Son œuvre, c’est un grain qui germe. Elle est constamment réinventée. Et réinterprétée...

François Villon
François Villon © Getty / Ullstein bild

André Suares disait : « Il est savant, presque d’Eglise; il aurait pu être docteur ou grand juge ou qui sait quoi. Mais il fait le ribaud et l’espiègle » Les années passant, les incriminations pleuvent dru : du canular à la rixe, du crochetage à l’assassinat… L’idée de peiner toute sa vie dans l’ennui lui est sans doute insupportable. Il préfère descendre sa pente plutôt que de la remonter. C’est ainsi qu’à trente ans, il se retrouve seul, condamné à errer ou à se dissimuler.

Mais « de moi pauvre, je veux parler ». Il a une façon bien à lui.

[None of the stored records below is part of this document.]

Lemma browserQuit_ends_session_witness :
  ∃ h' evs,
    mcp.browserQuit ∅ (mcp.mkHandlers (Some demoLaunch)
                         (Some (mcp.NewClient (Connection.mk (quietConn 7) false)))
                         (Some (Connection.mk (quietConn 7) false)) "shots")
    = (inr (mcp.text "Browser session closed"), h', evs)
    ∧ mcp.idle h'.
Proof.
  destruct (browserQuit_ends_session ∅ ∅
              (mcp.mkHandlers (Some demoLaunch)
                 (Some (mcp.NewClient (Connection.mk (quietConn 7) false)))
                 (Some (Connection.mk (quietConn 7) false)) "shots"))
    as (t & h' & evs & Hq & Hidle & _ & Hin & _).
  - right. by exists demoLaunch, (Connection.mk (quietConn 7) false).
  - exists h', evs. split; [|exact Hidle].
    destruct Hin as [-> _]; [|exact Hq].
    by exists demoLaunch, (Connection.mk (quietConn 7) false).
Defined.

(** * The browsing-context commands of the BiDi client *)

Lemma GetTree_first {Raw : Type} (uT : Raw → string + BrowsingContext.GetTreeResult)
    (c : BrowsingContext.Client Raw) r rs :
  BrowsingContext.replies c = r :: rs →
  ∃ res, BrowsingContext.GetTree uT c = Some (res, BrowsingContext.afterGetTree c)
    ∧ match BrowsingContext.firstContext uT r with
      | Some first =>
          ∃ tree, res = inr tree ∧ head (BrowsingContext.Contexts tree) = Some first
      | None =>
          (∃ err, res = inl err)
          ∨ res = inr (BrowsingContext.mkGetTreeResult [])
      end.
Proof.
  intros Hr. unfold BrowsingContext.GetTree, BrowsingContext.SendCommand,
    BrowsingContext.afterGetTree, BrowsingContext.firstContext.
  rewrite Hr. cbn [tail]. destruct r as [err|raw].
  { eexists. split; [done|]. left. by eexists. }
  destruct (uT raw) as [err|[contexts]].
  { eexists. split; [done|]. left. by eexists. }
  eexists. split; [done|]. destruct contexts as [|first rest]; cbn.
  - by right.
  - by eexists.
Qed.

Son œuvre est un long testament délié où il s’imagine un lignage et distribue des biens sans réalité tout en se représentant écrivant, souffrant et bientôt mourant mais toujours insolent. Dès son vivant, ses poèmes circulent. Jetés au vent des routes ou aux tables des tavernes. Mais ils sont aussi connus dans les petites cours choisies qu’il lui est arrivé de fréquenter, à Blois chez le duc d’Orléans, à Moulins chez le duc de Bourbon. Dès 1489, Villon est imprimé. Avec l’édition de Clément Marot, l’autorité vient à ses textes avant que Rabelais ne le tire dans le sens du grotesque. Le XIXème marquera un nouveau départ.

Son œuvre, c’est un grain qui germe. Elle est constamment réinventée. Et réinterprétée : récemment Sapho et La souris déglinguée ! Souvent on décrète sa résurrection : Verlaine, Genet. De son vivant, sa réputation, pour reprendre un mot cher à Brassens, n’avait cessé d’empirer; aujourd’hui elle n’arrête pas de grandir. André Suares, encore lui, disait : « C’est le poète ».